▶ [The task]: Give again, exactly as written, each line of the material below starting at the line that contains "payload ← write_at payload 4 6;" and ending at the line that contains "Ethernet.finish". Both ends count, and no other line does.

..........

(* ===== verification/Arp.v ===== *)
(** * ARP

    [src/src/extensions/networking/protocols/arp.rs]: parsing an ARP packet out
    of an Ethernet frame, the operation codes, and the typestate builder for
    the requests and responses the handler sends. *)

From stdpp Require Import base tactics list numbers.
From Stdlib Require Import ZArith Lia.
From S2P Require Import Prelude Buffer Ethernet.

Local Open Scope Z_scope.

Record Packet := {
  hardware_ty : Z;
  protocol_ty : Z;
  hardware_size : Z;
  protocol_size : Z;
  operation : Z;
  src_mac : list Z;
  src_ip : list Z;
  dest_mac : list Z;
  dest_ip : list Z;
  eth_packet : Ethernet.Packet }.

Inductive Operation :=
  | Request
  | Response
  | Unknown (raw : Z).

#[export] Instance Operation_eq_dec : EqDecision Operation.
Proof. solve_decision. Defined.

(** [impl From<u16> for Operation] *)
Definition operation_from (raw : Z) : Operation :=
  if raw =? 1 then Request else if raw =? 2 then Response else Unknown raw.

(** [impl Into<u16> for Operation] *)
Definition operation_into (op : Operation) : Z :=
  match op with Request => 1 | Response => 2 | Unknown raw => raw end.

(** [Packet::new] *)
Definition packet_new (eth : Ethernet.Packet) : outcome (result Packet unit) :=
  content ← content eth;
  if len content <? 28 then Done (Err tt) else
  t ← slice content 0 2; hardware_ty ← to_array 2 t;
  t ← slice content 2 4; protocol_ty ← to_array 2 t;
  hardware_size ← index content 4;
  protocol_size ← index content 5;
  t ← slice content 6 8; operation ← to_array 2 t;
  t ← slice content 8 14; src_mac ← to_array 6 t;
  t ← slice content 14 18; src_ip ← to_array 4 t;
  t ← slice content 18 24; dest_mac ← to_array 6 t;
  t ← slice content 24 28; dest_ip ← to_array 4 t;
  Done (Ok {|
    hardware_ty := from_be hardware_ty;
    protocol_ty := from_be protocol_ty;
    hardware_size := hardware_size;
    protocol_size := protocol_size;
    operation := from_be operation;
    src_mac := src_mac;
    src_ip := src_ip;
    dest_mac := dest_mac;
    dest_ip := dest_ip;
    eth_packet := eth |}).

Definition get_operation (p : Packet) : Operation := operation_from (operation p).

Definition get_dest_ip (p : Packet) : list Z := dest_ip p.

(** ** The builder *)

Record SenderState := { sn_mac : list Z; sn_ip : list Z }.
Record DestinationState := { ds_sender : SenderState; ds_mac : list Z; ds_ip : list Z }.
Record OperationState := { os_destination : DestinationState; os_operation : Z }.

Definition sender (mac ip : list Z) : SenderState := {| sn_mac := mac; sn_ip := ip |}.

Definition destination (st : SenderState) (mac ip : list Z) : DestinationState :=
  {| ds_sender := st; ds_mac := mac; ds_ip := ip |}.

Definition set_operation (st : DestinationState) (op : Operation) : OperationState :=
  {| os_destination := st; os_operation := operation_into op |}.

(** The closure [finish] hands to the Ethernet builder. *)
Definition arp_payload (st : OperationState) : payload_fn := fun payload =>
  let d := os_destination st in
  payload ← copy_into payload 0 2 [0; 1];
  payload ← copy_into payload 2 4 [0x08; 0];
  payload ← write_at payload 4 6;
  payload ← write_at payload 5 4;
  payload ← copy_into payload 6 8 (to_be 2 (os_operation st));
  payload ← copy_into payload 8 14 (sn_mac (ds_sender d));
  payload ← copy_into payload 14 18 (sn_ip (ds_sender d));
  payload ← copy_into payload 18 24 (ds_mac d);
  payload ← copy_into payload 24 28 (ds_ip d);
  Done (payload, Ok 28).

Definition finish {B : Build} (st : OperationState) : outcome (result Ethernet.Packet unit) :=
  let d := os_destination st in
  Ethernet.finish
    (ether_ty (Ethernet.destination (source (sn_mac (ds_sender d))) (ds_mac d))
       (ethtype_into Ethernet.Arp))
    (arp_payload st).

(** ** Proofs *)

Definition wf_ip (ip : list Z) : Prop := length ip = 4%nat ∧ bytes ip.

Definition wf_state (st : OperationState) : Prop :=
  let d := os_destination st in
  wf_mac (sn_mac (ds_sender d)) ∧ wf_ip (sn_ip (ds_sender d))
  ∧ wf_mac (ds_mac d) ∧ wf_ip (ds_ip d) ∧ uint 16 (os_operation st).

(** The 28 bytes of an ARP packet on Ethernet and IPv4. *)
Definition arp_bytes (op : Z) (smac sip dmac dip : list Z) : list Z :=
  [0; 1; 0x08; 0; 6; 4] ++ to_be 2 op ++ smac ++ sip ++ dmac ++ dip.

Definition state_bytes (st : OperationState) : list Z :=
  let d := os_destination st in
  arp_bytes (os_operation st) (sn_mac (ds_sender d)) (sn_ip (ds_sender d)) (ds_mac d) (ds_ip d).

Lemma arp_payload_fn st : wf_state st → PayloadFn (arp_payload st).
Proof.
  intros ([_ ?] & [_ ?] & [_ ?] & [_ ?] & ?) s s' r Hrun. unfold arp_payload in Hrun.
  keeps_tac.
Qed.

Lemma arp_payload_run st s :
  wf_state st → (28 ≤ length s)%nat →
  arp_payload st s = Done (state_bytes st ++ drop 28 s, Ok 28).
Proof.
  intros ([H1 _] & [H2 _] & [H3 _] & [H4 _] & _) Hs. unfold arp_payload.
  change s with ([] ++ drop 0 s) at 1.
  rewrite copy_next by len_lia. rewrite bind_Done_l.
  rewrite copy_next by len_lia. rewrite bind_Done_l.
  rewrite write_next by len_lia. rewrite bind_Done_l.
  rewrite write_next by len_lia. rewrite bind_Done_l.
  do 5 (rewrite copy_next by len_lia; rewrite bind_Done_l).
  rewrite H1, H2, H3, H4, length_to_be. unfold state_bytes, arp_bytes. simpl.
  by rewrite <- !app_assoc.
Qed.

(** Parsing what the builder wrote. *)
Lemma packet_new_arp_bytes eth op sm si dm di rest :
  content eth = Done (arp_bytes op sm si dm di ++ rest) →
  uint 16 op → length sm = 6%nat → length si = 4%nat → length dm = 6%nat → length di = 4%nat →
  packet_new eth = Done (Ok {|
    hardware_ty := 1; protocol_ty := 0x0800; hardware_size := 6; protocol_size := 4;
    operation := op; src_mac := sm; src_ip := si; dest_mac := dm; dest_ip := di;
    eth_packet := eth |}).
Proof.
  intros Hc Hop Hsm Hsi Hdm Hdi. unfold packet_new. rewrite Hc, bind_Done_l.
  assert (from_be (to_be 2 op) = op) as E by by apply from_be_to_be2.
  unfold arp_bytes. pose proof (length_to_be 2 op) as Hb.
  clear Hc Hop. generalize dependent (to_be 2 op). intros b E Hb.
  explode_list b. explode_list sm. explode_list si. explode_list dm. explode_list di.
  rewrite (proj2 (Z.ltb_ge _ _)) by len_lia.
  run_reads. subst op. reflexivity.
Qed.

Lemma arp_finish_frame {B : Build} st :
  wf_state st →
  let d := os_destination st in
  let est := {| es_source := sn_mac (ds_sender d); es_destination := ds_mac d;
                es_ether_ty := [0x08; 0x06] |} in
  wf_eth_state est
  ∧ finish st = Done (Ok (frame est (state_bytes st ++ replicate 1458 0) 28)).
Proof.
  intros Hst. pose proof Hst as (? & ? & ? & ? & ?).
  assert (wf_eth_state {| es_source := sn_mac (ds_sender (os_destination st));
    es_destination := ds_mac (os_destination st); es_ether_ty := [0x08; 0x06] |}) as Heth.
  { split_and!; simpl; auto. repeat constructor; unfold uint; lia. }
  split; [done |].
  unfold finish. pose proof (arp_payload_fn st Hst).
  apply eth_finish_ok; [done | done | | lia].
  rewrite arp_payload_run by (try done; len_lia). by rewrite drop_replicate.
Qed.

(** What a receiver sees of the packet of a builder state. *)
Definition arp_frame (st : OperationState) (eth : Ethernet.Packet) : Prop :=
  let d := os_destination st in
  blen (buffer eth) = 60
  ∧ destination_mac eth = Done (ds_mac d)
  ∧ source_mac eth = Done (sn_mac (ds_sender d))
  ∧ ether_type eth = Done Ethernet.Arp
  ∧ packet_new eth = Done (Ok {|
      hardware_ty := 1; protocol_ty := 0x0800; hardware_size := 6; protocol_size := 4;
      operation := os_operation st;
      src_mac := sn_mac (ds_sender d); src_ip := sn_ip (ds_sender d);
      dest_mac := ds_mac d; dest_ip := ds_ip d; eth_packet := eth |}).

Lemma arp_finish_reads {B : Build} st :
  wf_state st → ∃ eth, finish st = Done (Ok eth) ∧ arp_frame st eth.
Proof.
  intros Hst. pose proof Hst as ([Hsm _] & [Hsi _] & [Hdm _] & [Hdi _] & Hop).
  destruct (arp_finish_frame st Hst) as [Heth ->].
  eexists. split; [done |].
  assert (length (state_bytes st) = 28%nat) as Hl.
  { unfold state_bytes, arp_bytes. len_lia. }
  assert (length (state_bytes st ++ replicate 1458 0) = 1486%nat) as Hlen by len_lia.
  unfold arp_frame.
  rewrite frame_blen, frame_destination_mac, frame_source_mac, frame_ether_type by (done || lia).
  split_and!; try done.
  eapply packet_new_arp_bytes; try done.
  rewrite frame_content by (done || lia).
  rewrite take_app_ge by len_lia. done.
Qed.

(** C28: an ARP packet the builder emits is a padded 60-byte frame of type ARP
    addressed to the given MAC; parsing it gives back every field, and the
    operation it was built with ([Unknown] codes that name a known operation
    come back as that operation). *)
Theorem arp_roundtrip {B : Build} (mac ip dmac dip : list Z) (op : Operation) :
  wf_mac mac → wf_ip ip → wf_mac dmac → wf_ip dip → uint 16 (operation_into op) →
  ∃ eth p, finish (set_operation (destination (sender mac ip) dmac dip) op) = Done (Ok eth)
    ∧ blen (buffer eth) = 60
    ∧ destination_mac eth = Done dmac ∧ source_mac eth = Done mac
    ∧ ether_type eth = Done Ethernet.Arp
    ∧ packet_new eth = Done (Ok p)
    ∧ src_mac p = mac ∧ src_ip p = ip ∧ dest_mac p = dmac ∧ get_dest_ip p = dip
    ∧ get_operation p
      = match op with Unknown 1 => Request | Unknown 2 => Response | _ => op end.
Proof.
  intros Hm Hi Hdm Hdi Hop. set (st := set_operation _ op).
  destruct (arp_finish_reads st ltac:(by split_and!)) as (eth & Hf & Hl & Hd & Hs & Ht & Hp).
  exists eth. eexists. split_and!; [done | done | done | done | done | exact Hp | done..|].
  unfold get_operation, operation_from. destruct op as [| | raw]; [done.. |].
  destruct (Z.eqb_spec raw 1) as [-> | ?]; [done |]. destruct (Z.eqb_spec raw 2) as [-> | ?]; [done |].
  simpl. rewrite !(proj2 (Z.eqb_neq _ _)) by done. by repeat case_match.
Qed.

Lemma arp_roundtrip_witness :
  ∃ eth p, @finish debug_build (set_operation (destination (sender [2; 0; 0; 0; 0; 1] [10; 0; 0; 1])
              [2; 0; 0; 0; 0; 2] [10; 0; 0; 2]) Response) = Done (Ok eth)
    ∧ packet_new eth = Done (Ok p) ∧ get_operation p = Response.
Proof.
  destruct (@arp_roundtrip debug_build [2; 0; 0; 0; 0; 1] [10; 0; 0; 1] [2; 0; 0; 0; 0; 2]
    [10; 0; 0; 2] Response ltac:(by split; [| repeat constructor; vm_compute])
    ltac:(by split; [| repeat constructor; vm_compute])
    ltac:(by split; [| repeat constructor; vm_compute])
    ltac:(by split; [| repeat constructor; vm_compute]) ltac:(by vm_compute))
    as (eth & p & H1 & _ & _ & _ & _ & H2 & _ & _ & _ & _ & H3).
  exists eth, p. split; [exact H1 |]. split; [exact H2 | exact H3].
Defined.

(** Parsing never panics on a frame whose recorded length is one a card
    can deliver; it fails exactly on frames shorter than 42 bytes. *)
Theorem arp_parse_total (eth : Ethernet.Packet) :
  wf_packet eth → 14 ≤ blen (buffer eth) ≤ 2048 →
  if blen (buffer eth) <? 42 then packet_new eth = Done (Err tt)
  else ∃ p, packet_new eth = Done (Ok p)
    ∧ operation p = from_be (sub (as_ref (buffer eth)) 20 22)
    ∧ src_mac p = sub (as_ref (buffer eth)) 22 28
    ∧ src_ip p = sub (as_ref (buffer eth)) 28 32
    ∧ dest_mac p = sub (as_ref (buffer eth)) 32 38
    ∧ dest_ip p = sub (as_ref (buffer eth)) 38 42.
Proof.
  intros Hwf Hlen. unfold packet_new.
  destruct (content eth) as [c | |] eqn:Hc;
    [| by rewrite (proj2 (content_done eth _ Hwf) (conj Hlen eq_refl)) in Hc ..].
  pose proof (content_length _ _ Hwf Hc) as Hl. rewrite bind_Done_l.
  apply content_done in Hc as [_ ->]; [| done].
  destruct (Z.ltb_spec (blen (buffer eth)) 42).
  - by rewrite (proj2 (Z.ltb_lt _ _)) by lia.
  - rewrite (proj2 (Z.ltb_ge _ _)) by lia.
    rewrite !array_read_bind by lia.
    destruct (index_in (sub (as_ref (buffer eth)) 14 (blen (buffer eth))) 4) as [? ->]; [lia |].
    destruct (index_in (sub (as_ref (buffer eth)) 14 (blen (buffer eth))) 5) as [? ->]; [lia |].
    rewrite !bind_Done_l, !array_read_bind by lia. rewrite !sub_sub by lia. eauto 10.
Qed.

Lemma arp_parse_total_witness :
  let eth := Ethernet.packet_new (new (replicate 60 0)) in
  wf_packet eth ∧ ∃ p, packet_new eth = Done (Ok p).
Proof.
  simpl. assert (wf_packet (Ethernet.packet_new (new (replicate 60 0)))) as Hwf
    by apply new_wf, zeros_bytes.
  split; [exact Hwf |].
  destruct (arp_parse_total _ Hwf ltac:(by vm_compute)) as (p & ? & _). by exists p.
Defined.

..........

▶ [Exercise answer]:
  payload ← write_at payload 4 6;
  payload ← write_at payload 5 4;
  payload ← copy_into payload 6 8 (to_be 2 (os_operation st));
  payload ← copy_into payload 8 14 (sn_mac (ds_sender d));
  payload ← copy_into payload 14 18 (sn_ip (ds_sender d));
  payload ← copy_into payload 18 24 (ds_mac d);
  payload ← copy_into payload 24 28 (ds_ip d);
  Done (payload, Ok 28).

Definition finish {B : Build} (st : OperationState) : outcome (result Ethernet.Packet unit) :=
  let d := os_destination st in
  Ethernet.finish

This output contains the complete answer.